___ RECORDS SUPPLIED

(** [capture_exit]: the streams, then the status of the wait that reaps. *)
Record CapturedExit := mkExit { ce_status : io ExitStatus; ce_stdout : OutputTail; ce_stderr : OutputTail }.
Definition capture_exit (w : io ExitStatus) (c : PipeCapture) (g : Group) : Group * CapturedExit :=
  let s := finish_take c in
  (match w with inr _ => called g Reap | inl _ => g end, mkExit w (st_stdout s) (st_stderr s)).

(** What decided the [select!] of [run_task] and of [run_service]. *)
Inductive Completion :=
| CExited (w : io ExitStatus)
| CTimedOut (secs : Z)
| CShutDown (r : Reason).
Inductive Startup :=
| UReady
| UExited (w : io ExitStatus)
| UTimedOut
| UShutDown (r : Reason).
Inductive Running :=
| RShutDown (r : Reason)
| RExited (w : io ExitStatus)
| RDied (code : Z).

Section node.
Variables (os : Os) (done_out done_err : bool) (cap : PipeCapture).

(** [run_task] after its [select!]. *)
Definition run_task (g : Group) (c : Completion) : Group * CommandOutput :=
  match c with
  | CExited w =>
      let '(g, exit) := capture_exit w cap g in
      match ce_status exit with
      | inr status =>
          (disarm g,
           mkOutput (if success status then Succeeded else Failed (default 1%Z (status_code status)))
             (ce_stdout exit) (ce_stderr exit))
      | inl err =>
          let stderr := push (ce_stderr exit) ("wait failed: " +:+ err +:+ newline_string) in
          let '(g, result) := terminate_process_group os g in
          (g, mkOutput (Failed 1) (ce_stdout exit) (record_termination_failure stderr result))
      end
  | CTimedOut secs =>
      let '(g, s) := stop os done_out done_err cap g
                       ("dag-runner: node timed out after " +:+ pretty secs +:+ "s" +:+ newline_string) in
      (g, mkOutput (Failed 124) (st_stdout s) (st_stderr s))
  | CShutDown r =>
      let '(g, s) := stop os done_out done_err cap g
                       ("dag-runner: terminated: " +:+ describe_reason r +:+ newline_string) in
      (g, mkOutput (Failed (terminated_exit_code r)) (st_stdout s) (st_stderr s))
  end.

(** [service_exit]. *)
Definition service_exit (g : Group) (exit : CapturedExit) (when : string) : Group * CommandOutput :=
  let '(g, code) := match ce_status exit with
                    | inr status => (disarm g, default 1%Z (status_code status))
                    | inl _ => (g, 1%Z)
                    end in
  (g, mkOutput (Failed code) (ce_stdout exit)
        (push (ce_stderr exit) ("dag-runner: service exited (status " +:+ pretty code +:+ ") " +:+ when +:+ newline_string))).

(** [never_came_up]; [UReady] is handled by the caller. *)
Definition never_came_up (n : NodeSpec) (g : Group) (u : Startup) : outcome string (Group * CommandOutput) :=
  match u with
  | UShutDown r =>
      let '(g, s) := stop os done_out done_err cap g
                       ("dag-runner: stopped before it became ready: " +:+ describe_reason r +:+ newline_string) in
      Ok (g, mkOutput Stopped (st_stdout s) (st_stderr s))
  | UTimedOut =>
      let '(g, s) := stop os done_out done_err cap g
                       ("dag-runner: service was not ready after " +:+ pretty (ready_timeout_secs n) +:+ "s" +:+ newline_string) in
      Ok (g, mkOutput (Failed 124) (st_stdout s) (st_stderr s))
  | UExited w =>
      let '(g, exit) := capture_exit w cap g in Ok (service_exit g exit "before it became ready")
  | UReady => Panic
  end.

______

● **ACTION ITEM**
Output should match, line for line, the stretch of the material above from the line holding "(** [service_exit]. *)" through the line holding "g, default 1%Z (status_code status))".

● **SOLUTION**
(** [service_exit]. *)
Definition service_exit (g : Group) (exit : CapturedExit) (when : string) : Group * CommandOutput :=
  let '(g, code) := match ce_status exit with
                    | inr status => (disarm g, default 1%Z (status_code status))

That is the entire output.